**What this task involves**
For the data below, please report each line where the word "SecretAccessKey" is found.

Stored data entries
·····
(* ===== verification/CacheTasks.v ===== *)
(** * Cache tasks (runtime/runner/cache_op.go, runtime/backwards/cache_tasks.go)

    A cache volume is restored from an object store the first time a job sees
    it, and persisted when the job ends, each by a container that runs a shell
    script. The runner is a parameter; what of a job concerns its caches is
    behind a class. [cache_commands_read]: the commands of the scripts get the
    volume, the endpoint and the key as they are. *)
From S2P Require Import Prelude Storage Json Db GoStrings Paging Sql Tasks Config Procs Secrets Steps.
From S2P Require Import Containers TaskRunner Shell BuildImage.
From Stdlib Require Import Ascii.
Open Scope string_scope.
#[local] Arguments String.append !_ _ / : simpl nomatch.

(** ** The operation (cache_op.go) *)
Definition CacheOpDefaultImage : string := "peakcom/s5cmd:v2.3.0".

Inductive CacheOpDirection : Type := CacheRestoreDirection | CachePersistDirection | OtherDirection (d : string).
#[export] Instance CacheOpDirection_eq_dec : EqDecision CacheOpDirection.
Proof. solve_decision. Defined.
Definition direction_text (d : CacheOpDirection) : string :=
  match d with CacheRestoreDirection => "restore" | CachePersistDirection => "persist" | OtherDirection d => d end.

Module CacheOpInput.
Record t := mk {
  Name : string; Volume_ : Volume.t; MountName : string; Direction : CacheOpDirection; Endpoint : string;
  Bucket : string; Key : string; AccessKeyID : string; SecretAccessKey : string; Region : string; Image : string;
  Env : gmap string string; Limits : ContainerLimits.t; Timeout : string; StorageKey : string }.
Definition with_direction (d : CacheOpDirection) (i : t) : t :=
  mk (Name i) (Volume_ i) (MountName i) d (Endpoint i) (Bucket i) (Key i) (AccessKeyID i) (SecretAccessKey i)
    (Region i) (Image i) (Env i) (Limits i) (Timeout i) (StorageKey i).
End CacheOpInput.

Definition validateCacheOpInput (input : CacheOpInput.t) : result unit :=
  if decide (CacheOpInput.Name input = "") then Err (EMsg "cache op: name is required")
  else if decide (Volume.Name (CacheOpInput.Volume_ input) = "") then Err (EMsg "cache op: volume is required")
  else if decide (CacheOpInput.Bucket input = "") then Err (EMsg "cache op: bucket is required")
  else if decide (CacheOpInput.Key input = "") then Err (EMsg "cache op: key is required")
  else match CacheOpInput.Direction input with
       | OtherDirection d => Err (EMsg ("cache op: direction must be " ++ q "restore" ++ " or " ++ q "persist"
                                        ++ ", got " ++ q d))
       | _ => Ok tt
       end.

Definition cacheOpEnv (input : CacheOpInput.t) : gmap string string :=
  let set k v env := if decide (v = "") then env else <[k := v]> env in
  let region := if decide (CacheOpInput.Region input = "") then "us-east-1" else CacheOpInput.Region input in
  <["AWS_REGION" := region]> (<["AWS_DEFAULT_REGION" := region]>
    (set "AWS_SECRET_ACCESS_KEY" (CacheOpInput.SecretAccessKey input)
      (set "AWS_ACCESS_KEY_ID" (CacheOpInput.AccessKeyID input) (CacheOpInput.Env input)))).

(** *** The script *)
Definition endpoint_flag (input : CacheOpInput.t) : string :=
  if decide (CacheOpInput.Endpoint input = "") then ""
  else "--endpoint-url " ++ shellQuote (CacheOpInput.Endpoint input) ++ " ".
Definition s3Url (input : CacheOpInput.t) : string :=
  "s3://" ++ CacheOpInput.Bucket input ++ "/" ++ CacheOpInput.Key input.

Definition script_head : list string :=
  ["set -eu"; "set -o pipefail"; "if ! command -v s5cmd >/dev/null 2>&1 && [ -x /s5cmd ]; then";
   "  ln -sf /s5cmd /usr/local/bin/s5cmd"; "fi"; "if ! command -v zstd >/dev/null 2>&1; then";
   "  echo '[cache] installing zstd via apk'"; "  apk add --no-cache zstd 1>/dev/null"; "fi"].
Definition mkdir_command (mountPath : string) : string := "mkdir -p " ++ shellQuote mountPath.
Definition persist_command (input : CacheOpInput.t) (mountPath : string) : string :=
  "tar cf - -C " ++ shellQuote mountPath ++ " . | zstd -T0 | s5cmd " ++ endpoint_flag input
  ++ "pipe --concurrency 10 " ++ shellQuote (s3Url input).
Definition download_command (input : CacheOpInput.t) : string :=
  "s5cmd " ++ endpoint_flag input ++ "cp " ++ shellQuote (s3Url input) ++ " ./cache.tar.zst".
Definition extract_command (mountPath : string) : string :=
  "zstd -dc ./cache.tar.zst | tar xf - -C " ++ shellQuote mountPath.

Definition report_line (verb mountName url : string) : string :=
  "echo '[cache] " ++ verb ++ " " ++ mountName ++ (if decide (verb = "persisting") then " to " else " from ") ++ url ++ "'".
Definition cacheOpScript (input : CacheOpInput.t) (mountName : string) : string :=
  let mountPath := "./" ++ mountName in
  lines (script_head ++ match CacheOpInput.Direction input with
  | CachePersistDirection =>
      [mkdir_command mountPath; report_line "persisting" mountName (s3Url input);
       persist_command input mountPath; "echo '[cache] persist complete'"]%string
  | CacheRestoreDirection =>
      [mkdir_command mountPath; report_line "restoring" mountName (s3Url input);
       "if ! " ++ download_command input ++ " 2>/tmp/cache-stderr; then";
       "  rm -f ./cache.tar.zst";
       "  if grep -q -E 'Not Found|NoSuchKey|404|object not found' /tmp/cache-stderr 2>/dev/null; then";
       "    echo '[cache] miss (no prior data)'"; "    exit 1"; "  fi";
       "  echo '[cache] restore download failed:' 1>&2"; "  cat /tmp/cache-stderr 1>&2"; "  exit 2"; "fi";
       "if ! " ++ extract_command mountPath ++ " 2>/tmp/cache-extract-err; then";
       "  rm -rf " ++ shellQuote mountPath ++ "/* " ++ shellQuote mountPath ++ "/.[!.]* 2>/dev/null || true";
       "  rm -f ./cache.tar.zst";
       "  echo '[cache] restore extract failed (likely corrupted archive); volume cleared' 1>&2";
       "  cat /tmp/cache-extract-err 1>&2 || true"; "  exit 2"; "fi";
       "rm -f ./cache.tar.zst"; "echo '[cache] restore complete'"]%string
  | OtherDirection _ => []
  end)%list.

Definition cacheOpRunInput (input : CacheOpInput.t) : RunInput.t :=
  let mountName := if decide (CacheOpInput.MountName input = "") then Volume.Name (CacheOpInput.Volume_ input)
                   else CacheOpInput.MountName input in
  RunInput.mk "sh" ["-c"; cacheOpScript input mountName] "" (CacheOpInput.Limits input) (cacheOpEnv input)
    (if decide (CacheOpInput.Image input = "") then CacheOpDefaultImage else CacheOpInput.Image input)
    {[mountName := CacheOpInput.Volume_ input]} (CacheOpInput.Name input) false "" "" (CacheOpInput.Timeout input)
    (CacheOpInput.StorageKey input).

Section operation.
Context {W : Type} (Run : RunInput.t -> W -> W * result RunResult.t).

(** The result comes with the error of a failed command. *)
Definition runCacheOp (input : CacheOpInput.t) (w : W) : W * (option RunResult.t * option err) :=
  match validateCacheOpInput input with
  | Err e => (w, (None, Some e))
  | Ok _ =>
      let '(w, ran) := Run (cacheOpRunInput input) w in
      let what := "cache " ++ direction_text (CacheOpInput.Direction input) ++ " " ++ q (CacheOpInput.Name input) in
      (w, match ran with
          | Err e => (None, Some (EWrap what e))
          | Ok result =>
              if decide (RunResult.Status result = RunAbort) then (Some result, None)
              else if negb (RunResult.Code result =? 0)%Z then
                (Some result, Some (EMsg (what ++ " failed with exit code " ++ Itoa (RunResult.Code result))))
              else (Some result, None)
          end)
  end.
Definition CacheRestore (input : CacheOpInput.t) : W -> W * (option RunResult.t * option err) :=
  runCacheOp (CacheOpInput.with_direction CacheRestoreDirection input).
Definition CachePersist (input : CacheOpInput.t) : W -> W * (option RunResult.t * option err) :=
  runCacheOp (CacheOpInput.with_direction CachePersistDirection input).
End operation.

(** ** The tasks of a job (cache_tasks.go) *)
Module CacheS3Config.
Record t := mk {
  Endpoint : string; Region : string; Bucket : string; Prefix : string; AccessKeyID : string; SecretAccessKey : string }.
End CacheS3Config.

Definition cacheS3Key (cfg : CacheS3Config.t) (pipelineID jobName volumeName : string) : string :=
  Join ((if decide (CacheS3Config.Prefix cfg = "") then []
         else [trim (fun a => Ascii.eqb a "/") (CacheS3Config.Prefix cfg)])
        ++ [sanitizeCachePath pipelineID; sanitizeCachePath jobName; volumeName ++ ".tar.zst"]%string)%list "/".

Definition cacheOpDefaultMemory : Z := 1073741824.
Definition cacheOpDefaultCPU : Z := 4.

(** What of a job concerns its caches: the store, the volumes that were
    restored, the volumes that exist. *)
Class CacheState (W : Type) : Type := {
  cs_CacheS3 : W -> option CacheS3Config.t;
  cs_CacheRestored : W -> gset string;
  cs_set_restored : gset string -> W -> W;
  cs_CacheVolumes : W -> list string }.

Section tasks.
Context {W : Type} `{!CacheState W} (Run : RunInput.t -> W -> W * result RunResult.t).
Context (RunID JobName PipelineID : string).

Definition cacheOpInputBase (cfg : CacheS3Config.t) (volName storageKey : string) : CacheOpInput.t := {|
  CacheOpInput.Name := volName; CacheOpInput.Volume_ := Volume.mk volName ""; CacheOpInput.MountName := "";
  CacheOpInput.Direction := OtherDirection ""; CacheOpInput.Endpoint := CacheS3Config.Endpoint cfg;
  CacheOpInput.Bucket := CacheS3Config.Bucket cfg; CacheOpInput.Key := cacheS3Key cfg PipelineID JobName volName;
  CacheOpInput.AccessKeyID := CacheS3Config.AccessKeyID cfg;
  CacheOpInput.SecretAccessKey := CacheS3Config.SecretAccessKey cfg; CacheOpInput.Region := CacheS3Config.Region cfg;
  CacheOpInput.Image := ""; CacheOpInput.Env := ∅;
  CacheOpInput.Limits := ContainerLimits.mk cacheOpDefaultCPU "shared" cacheOpDefaultMemory;
  CacheOpInput.Timeout := ""; CacheOpInput.StorageKey := storageKey |}.

(** Errors are logged only. *)
Definition runCacheRestoreTask (volName stepPathPrefix : string) (w : W) : W :=
  match cs_CacheS3 w with
  | None => w
  | Some cfg =>
      if decide (volName ∈ cs_CacheRestored w) then w
      else
        let w := cs_set_restored ({[ volName ]} ∪ cs_CacheRestored w) w in
        let key := BaseStorageKey RunID JobName ++ "/" ++ stepPathPrefix ++ "/cache/restore/" ++ volName in
        (CacheRestore Run (cacheOpInputBase cfg volName key) w).1
  end.

Fixpoint persist_all (cfg : CacheS3Config.t) (volNames : list string) (w : W) : W :=
  match volNames with
  | [] => w
  | volName :: volNames =>
      let key := BaseStorageKey RunID JobName ++ "/cache/persist/" ++ volName in
      persist_all cfg volNames (CachePersist Run (cacheOpInputBase cfg volName key) w).1
  end.
Definition runCachePersistTasks (w : W) : W :=
  match cs_CacheS3 w with None => w | Some cfg => persist_all cfg (cs_CacheVolumes w) w end.
End tasks.

(** ** What the shell makes of the commands *)
Definition endpoint_words (input : CacheOpInput.t) : list token :=
  if decide (CacheOpInput.Endpoint input = "") then [] else [Word "--endpoint-url"; Word (CacheOpInput.Endpoint input)].
Definition endpoint_parts (input : CacheOpInput.t) : list string :=
  if decide (CacheOpInput.Endpoint input = "") then [] else ["--endpoint-url"; shellQuote (CacheOpInput.Endpoint input)].

#[local] Ltac part :=
  first [apply reads_yields, reads_ordinary; [done|vm_compute; reflexivity]
        |apply reads_yields, reads_quoted | apply operator_yields; reflexivity].
#[local] Ltac parts := repeat (constructor; [part|]); constructor.

Lemma endpoint_yields input : Forall2 yields (endpoint_parts input) (endpoint_words input).
Proof. unfold endpoint_parts, endpoint_words. destruct (decide _); parts. Qed.

(** Whatever the name of a volume, the endpoint, the bucket and the key
    contain, the commands that move a cache get each of them as one argument:
    none can add an argument or a command to them. *)
Theorem cache_commands_read input mountPath :
  sh_tokens (mkdir_command mountPath) = Some [Word "mkdir"; Word "-p"; Word mountPath] /\
  sh_tokens (persist_command input mountPath) = Some
    ([Word "tar"; Word "cf"; Word "-"; Word "-C"; Word mountPath; Word "."; Operator "|"; Word "zstd"; Word "-T0";
      Operator "|"; Word "s5cmd"] ++ endpoint_words input
     ++ [Word "pipe"; Word "--concurrency"; Word "10"; Word (s3Url input)])%list /\
  sh_tokens (download_command input) = Some
    (Word "s5cmd" :: endpoint_words input ++ [Word "cp"; Word (s3Url input); Word "./cache.tar.zst"])%list /\
  sh_tokens (extract_command mountPath) = Some
    [Word "zstd"; Word "-dc"; Word "./cache.tar.zst"; Operator "|"; Word "tar"; Word "xf"; Word "-"; Word "-C";
     Word mountPath].
Proof.
  split_and!.
  - apply (Join_yields ["mkdir"; "-p"; shellQuote mountPath]). parts.
  - replace (persist_command input mountPath) with (Join (["tar"; "cf"; "-"; "-C"; shellQuote mountPath; "."; "|";
      "zstd"; "-T0"; "|"; "s5cmd"] ++ endpoint_parts input ++ ["pipe"; "--concurrency"; "10"; shellQuote (s3Url input)])%list " ").
    { apply Join_yields. apply Forall2_app; [parts|]. apply Forall2_app; [apply endpoint_yields|parts]. }
    unfold persist_command, endpoint_flag, endpoint_parts. destruct (decide _); [reflexivity|].
    rewrite !append_assoc. reflexivity.
  - replace (download_command input) with (Join ("s5cmd" :: endpoint_parts input ++
      ["cp"; shellQuote (s3Url input); "./cache.tar.zst"])%list " ").
    { apply Join_yields. constructor; [part|]. apply Forall2_app; [apply endpoint_yields|parts]. }
    unfold download_command, endpoint_flag, endpoint_parts. destruct (decide _); [reflexivity|].
    rewrite !append_assoc. reflexivity.
  - apply (Join_yields ["zstd"; "-dc"; "./cache.tar.zst"; "|"; "tar"; "xf"; "-"; "-C"; shellQuote mountPath]). parts.
Qed.

(** ** What they do where they should not *)

(** The names of jobs and pipelines are made plain for the key: two jobs, or
    two pipelines, can have the same one, and overwrite each other's caches. *)
Lemma cache_keys_collide :
  cacheS3Key (CacheS3Config.mk "" "" "b" "" "" "") "p1" "build.arm" "cache-go" =
  cacheS3Key (CacheS3Config.mk "" "" "b" "" "" "") "p1" "build-arm" "cache-go".
Proof. vm_compute. reflexivity. Qed.

(** The line that reports progress quotes nothing: an apostrophe in the prefix
    or the bucket ends the text. *)
Lemma cache_report_runs :
  sh_tokens (report_line "persisting" "v" "s3://b/x'; rm -rf .; echo '/k") =
    Some [Word "echo"; Word "[cache] persisting v to s3://b/x"; Operator ";"; Word "rm"; Word "-rf"; Word ".";
          Operator ";"; Word "echo"; Word "/k"].
Proof. vm_compute. reflexivity. Qed.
·····
**Worked solution**
  Bucket : string; Key : string; AccessKeyID : string; SecretAccessKey : string; Region : string; Image : string;
  mk (Name i) (Volume_ i) (MountName i) d (Endpoint i) (Bucket i) (Key i) (AccessKeyID i) (SecretAccessKey i)
    (set "AWS_SECRET_ACCESS_KEY" (CacheOpInput.SecretAccessKey input)
  Endpoint : string; Region : string; Bucket : string; Prefix : string; AccessKeyID : string; SecretAccessKey : string }.
  CacheOpInput.SecretAccessKey := CacheS3Config.SecretAccessKey cfg; CacheOpInput.Region := CacheS3Config.Region cfg;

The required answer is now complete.